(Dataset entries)

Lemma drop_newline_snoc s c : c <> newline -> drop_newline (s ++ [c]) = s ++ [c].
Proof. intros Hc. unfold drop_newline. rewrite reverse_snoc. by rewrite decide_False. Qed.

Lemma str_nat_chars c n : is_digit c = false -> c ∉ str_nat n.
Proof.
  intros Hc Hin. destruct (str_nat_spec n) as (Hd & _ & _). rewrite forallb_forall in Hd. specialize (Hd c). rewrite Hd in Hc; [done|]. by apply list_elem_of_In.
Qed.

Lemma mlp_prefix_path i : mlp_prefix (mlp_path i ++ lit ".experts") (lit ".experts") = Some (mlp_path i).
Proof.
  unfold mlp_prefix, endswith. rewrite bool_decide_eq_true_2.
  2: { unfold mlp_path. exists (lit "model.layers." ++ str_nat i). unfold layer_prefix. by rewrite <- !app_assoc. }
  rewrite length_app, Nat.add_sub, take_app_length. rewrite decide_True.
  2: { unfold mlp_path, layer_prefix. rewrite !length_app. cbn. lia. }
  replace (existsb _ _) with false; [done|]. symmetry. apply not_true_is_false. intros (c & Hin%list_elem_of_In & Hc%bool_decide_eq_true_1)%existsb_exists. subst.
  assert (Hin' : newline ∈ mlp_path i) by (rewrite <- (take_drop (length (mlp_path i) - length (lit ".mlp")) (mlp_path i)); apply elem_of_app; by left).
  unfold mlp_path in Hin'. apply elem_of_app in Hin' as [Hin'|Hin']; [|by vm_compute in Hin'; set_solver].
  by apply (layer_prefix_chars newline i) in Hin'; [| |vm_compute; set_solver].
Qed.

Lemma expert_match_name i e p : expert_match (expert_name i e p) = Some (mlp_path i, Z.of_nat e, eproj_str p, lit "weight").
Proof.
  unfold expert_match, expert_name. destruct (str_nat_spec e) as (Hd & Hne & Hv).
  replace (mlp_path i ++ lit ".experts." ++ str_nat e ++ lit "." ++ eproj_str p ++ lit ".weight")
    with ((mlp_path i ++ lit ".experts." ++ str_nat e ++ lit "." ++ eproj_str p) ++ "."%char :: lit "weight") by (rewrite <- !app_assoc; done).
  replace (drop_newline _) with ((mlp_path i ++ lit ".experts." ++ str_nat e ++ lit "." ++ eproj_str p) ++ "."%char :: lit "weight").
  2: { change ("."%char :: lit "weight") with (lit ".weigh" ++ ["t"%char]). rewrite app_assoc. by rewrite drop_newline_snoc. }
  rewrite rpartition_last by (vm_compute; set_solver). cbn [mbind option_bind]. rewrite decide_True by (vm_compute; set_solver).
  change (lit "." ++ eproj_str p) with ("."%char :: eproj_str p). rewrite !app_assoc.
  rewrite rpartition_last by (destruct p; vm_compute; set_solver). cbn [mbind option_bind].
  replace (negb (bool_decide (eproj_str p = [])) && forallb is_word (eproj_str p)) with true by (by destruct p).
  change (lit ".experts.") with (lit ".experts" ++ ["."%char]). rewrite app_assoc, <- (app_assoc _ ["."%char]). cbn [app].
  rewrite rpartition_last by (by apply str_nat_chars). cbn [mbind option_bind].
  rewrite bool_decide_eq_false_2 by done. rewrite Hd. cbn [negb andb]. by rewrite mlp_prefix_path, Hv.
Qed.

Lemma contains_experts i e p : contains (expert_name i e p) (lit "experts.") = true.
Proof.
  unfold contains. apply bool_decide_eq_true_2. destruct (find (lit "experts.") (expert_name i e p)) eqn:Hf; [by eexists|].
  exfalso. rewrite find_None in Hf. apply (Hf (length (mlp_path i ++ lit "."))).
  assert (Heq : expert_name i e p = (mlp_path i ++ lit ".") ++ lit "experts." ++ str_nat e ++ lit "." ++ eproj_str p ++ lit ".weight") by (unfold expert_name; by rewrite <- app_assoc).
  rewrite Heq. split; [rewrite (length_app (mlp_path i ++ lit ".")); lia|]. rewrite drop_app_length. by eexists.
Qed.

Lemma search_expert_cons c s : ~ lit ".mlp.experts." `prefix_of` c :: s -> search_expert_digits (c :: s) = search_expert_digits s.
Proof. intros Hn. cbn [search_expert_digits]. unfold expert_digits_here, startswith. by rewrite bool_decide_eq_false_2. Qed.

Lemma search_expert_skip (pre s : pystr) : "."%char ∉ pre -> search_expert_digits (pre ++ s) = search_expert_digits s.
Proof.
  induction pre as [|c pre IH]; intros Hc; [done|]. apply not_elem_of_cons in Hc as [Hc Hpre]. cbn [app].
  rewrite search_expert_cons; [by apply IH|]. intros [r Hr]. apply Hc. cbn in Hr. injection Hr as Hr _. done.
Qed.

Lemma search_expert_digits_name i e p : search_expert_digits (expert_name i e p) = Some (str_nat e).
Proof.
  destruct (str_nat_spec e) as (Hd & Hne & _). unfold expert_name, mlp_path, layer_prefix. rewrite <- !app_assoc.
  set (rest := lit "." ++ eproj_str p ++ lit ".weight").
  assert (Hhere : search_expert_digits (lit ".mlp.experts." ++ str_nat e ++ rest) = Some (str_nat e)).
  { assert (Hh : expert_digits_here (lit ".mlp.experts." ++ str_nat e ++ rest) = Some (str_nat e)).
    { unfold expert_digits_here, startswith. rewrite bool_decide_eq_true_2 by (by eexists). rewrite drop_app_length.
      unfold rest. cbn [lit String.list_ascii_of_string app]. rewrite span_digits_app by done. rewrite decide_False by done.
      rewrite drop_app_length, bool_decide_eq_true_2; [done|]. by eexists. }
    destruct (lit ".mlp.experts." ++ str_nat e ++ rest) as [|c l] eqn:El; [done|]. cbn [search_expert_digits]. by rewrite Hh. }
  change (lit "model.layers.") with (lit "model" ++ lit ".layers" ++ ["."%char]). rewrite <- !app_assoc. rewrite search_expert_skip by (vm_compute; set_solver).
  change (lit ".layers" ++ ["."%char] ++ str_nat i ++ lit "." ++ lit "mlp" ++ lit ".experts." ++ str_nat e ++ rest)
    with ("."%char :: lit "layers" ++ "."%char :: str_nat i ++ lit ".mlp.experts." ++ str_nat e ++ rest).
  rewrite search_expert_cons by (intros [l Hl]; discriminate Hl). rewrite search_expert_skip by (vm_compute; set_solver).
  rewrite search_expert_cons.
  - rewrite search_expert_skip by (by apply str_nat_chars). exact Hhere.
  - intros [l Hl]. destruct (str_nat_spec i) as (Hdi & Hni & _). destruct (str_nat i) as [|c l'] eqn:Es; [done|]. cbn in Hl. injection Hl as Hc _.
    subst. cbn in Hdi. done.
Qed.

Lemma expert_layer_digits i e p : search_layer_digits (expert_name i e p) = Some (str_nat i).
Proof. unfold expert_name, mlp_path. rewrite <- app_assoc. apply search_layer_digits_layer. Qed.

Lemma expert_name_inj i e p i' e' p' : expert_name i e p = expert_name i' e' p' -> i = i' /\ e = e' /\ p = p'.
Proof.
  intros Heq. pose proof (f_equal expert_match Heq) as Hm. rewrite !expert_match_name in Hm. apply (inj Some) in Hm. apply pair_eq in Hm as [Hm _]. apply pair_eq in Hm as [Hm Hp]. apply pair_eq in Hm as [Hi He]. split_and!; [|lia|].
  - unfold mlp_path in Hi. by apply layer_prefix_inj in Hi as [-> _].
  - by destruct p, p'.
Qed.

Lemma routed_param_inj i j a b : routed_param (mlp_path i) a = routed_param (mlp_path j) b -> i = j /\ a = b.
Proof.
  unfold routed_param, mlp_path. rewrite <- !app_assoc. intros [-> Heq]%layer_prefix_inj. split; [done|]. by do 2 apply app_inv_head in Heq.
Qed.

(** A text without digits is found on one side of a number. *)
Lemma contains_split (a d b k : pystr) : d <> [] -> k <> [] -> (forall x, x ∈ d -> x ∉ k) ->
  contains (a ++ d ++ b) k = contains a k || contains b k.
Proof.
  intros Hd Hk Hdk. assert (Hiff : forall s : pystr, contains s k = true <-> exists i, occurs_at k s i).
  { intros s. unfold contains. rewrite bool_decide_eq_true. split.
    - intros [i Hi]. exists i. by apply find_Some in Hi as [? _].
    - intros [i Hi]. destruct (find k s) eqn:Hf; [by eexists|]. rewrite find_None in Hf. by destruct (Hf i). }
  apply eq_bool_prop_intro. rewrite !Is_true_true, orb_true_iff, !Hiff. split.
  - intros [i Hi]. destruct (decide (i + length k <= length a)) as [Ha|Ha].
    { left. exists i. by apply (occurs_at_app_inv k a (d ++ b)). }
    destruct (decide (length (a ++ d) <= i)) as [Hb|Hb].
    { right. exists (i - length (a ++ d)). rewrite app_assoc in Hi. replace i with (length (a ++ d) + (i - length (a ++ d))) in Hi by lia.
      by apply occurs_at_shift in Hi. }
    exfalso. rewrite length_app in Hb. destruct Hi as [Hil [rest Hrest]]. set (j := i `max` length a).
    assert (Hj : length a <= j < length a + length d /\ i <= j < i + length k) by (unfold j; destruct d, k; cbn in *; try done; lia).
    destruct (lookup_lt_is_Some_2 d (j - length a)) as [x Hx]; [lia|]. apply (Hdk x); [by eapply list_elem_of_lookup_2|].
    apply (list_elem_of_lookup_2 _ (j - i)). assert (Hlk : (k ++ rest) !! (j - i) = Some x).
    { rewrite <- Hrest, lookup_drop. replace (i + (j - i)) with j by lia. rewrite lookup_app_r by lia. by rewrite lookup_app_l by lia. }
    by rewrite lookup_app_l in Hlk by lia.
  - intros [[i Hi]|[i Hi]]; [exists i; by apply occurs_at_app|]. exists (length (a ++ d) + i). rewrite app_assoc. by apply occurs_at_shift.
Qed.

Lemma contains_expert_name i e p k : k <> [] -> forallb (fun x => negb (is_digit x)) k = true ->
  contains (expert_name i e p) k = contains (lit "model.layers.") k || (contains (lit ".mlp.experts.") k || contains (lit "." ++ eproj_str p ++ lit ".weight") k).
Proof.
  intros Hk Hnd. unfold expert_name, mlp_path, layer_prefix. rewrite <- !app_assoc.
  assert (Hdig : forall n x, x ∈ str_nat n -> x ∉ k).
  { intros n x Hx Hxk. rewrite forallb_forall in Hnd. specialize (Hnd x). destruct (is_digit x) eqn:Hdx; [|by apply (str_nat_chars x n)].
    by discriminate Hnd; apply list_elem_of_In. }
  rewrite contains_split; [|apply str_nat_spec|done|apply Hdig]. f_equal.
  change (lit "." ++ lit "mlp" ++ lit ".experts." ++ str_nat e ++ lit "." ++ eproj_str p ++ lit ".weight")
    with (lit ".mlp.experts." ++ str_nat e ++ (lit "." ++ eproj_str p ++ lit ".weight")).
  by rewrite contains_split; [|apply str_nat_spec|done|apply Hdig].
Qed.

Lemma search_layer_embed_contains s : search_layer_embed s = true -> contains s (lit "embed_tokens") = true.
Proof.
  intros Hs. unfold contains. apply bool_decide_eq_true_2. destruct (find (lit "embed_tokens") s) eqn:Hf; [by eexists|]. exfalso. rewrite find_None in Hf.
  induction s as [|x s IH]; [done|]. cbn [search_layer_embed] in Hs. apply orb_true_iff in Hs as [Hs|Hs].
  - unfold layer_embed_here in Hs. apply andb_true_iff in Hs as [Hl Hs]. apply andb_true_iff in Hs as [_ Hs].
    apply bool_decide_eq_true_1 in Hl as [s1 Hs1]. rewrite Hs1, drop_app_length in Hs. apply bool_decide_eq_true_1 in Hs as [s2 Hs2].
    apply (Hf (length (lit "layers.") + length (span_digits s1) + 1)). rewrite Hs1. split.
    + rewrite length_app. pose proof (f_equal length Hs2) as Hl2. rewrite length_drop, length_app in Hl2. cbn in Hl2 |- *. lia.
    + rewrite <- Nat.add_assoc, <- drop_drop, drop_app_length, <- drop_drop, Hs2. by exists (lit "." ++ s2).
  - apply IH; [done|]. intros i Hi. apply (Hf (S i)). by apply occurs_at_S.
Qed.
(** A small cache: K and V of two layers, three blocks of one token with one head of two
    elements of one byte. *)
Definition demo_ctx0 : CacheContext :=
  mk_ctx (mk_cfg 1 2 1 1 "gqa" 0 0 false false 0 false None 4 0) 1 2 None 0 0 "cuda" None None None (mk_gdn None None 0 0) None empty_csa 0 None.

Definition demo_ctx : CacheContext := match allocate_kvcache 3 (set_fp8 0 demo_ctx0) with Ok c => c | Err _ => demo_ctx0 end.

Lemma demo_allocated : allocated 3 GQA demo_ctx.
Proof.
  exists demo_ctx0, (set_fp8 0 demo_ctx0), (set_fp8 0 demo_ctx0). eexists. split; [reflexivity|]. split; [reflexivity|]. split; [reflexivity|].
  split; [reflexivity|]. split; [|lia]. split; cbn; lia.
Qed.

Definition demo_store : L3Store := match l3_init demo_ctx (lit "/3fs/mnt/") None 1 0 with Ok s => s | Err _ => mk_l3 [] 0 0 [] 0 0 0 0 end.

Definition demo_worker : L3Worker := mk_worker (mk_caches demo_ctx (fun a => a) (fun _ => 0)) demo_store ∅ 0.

**WORK ORDER**
Please write out, exactly as they appear above, only the lines in the stretch from the line with "by discriminate Hnd;" through the line with "str_nat e ++ (lit".

**ANSWER SECTION**
    by discriminate Hnd; apply list_elem_of_In. }
  rewrite contains_split; [|apply str_nat_spec|done|apply Hdig]. f_equal.
  change (lit "." ++ lit "mlp" ++ lit ".experts." ++ str_nat e ++ lit "." ++ eproj_str p ++ lit ".weight")
    with (lit ".mlp.experts." ++ str_nat e ++ (lit "." ++ eproj_str p ++ lit ".weight")).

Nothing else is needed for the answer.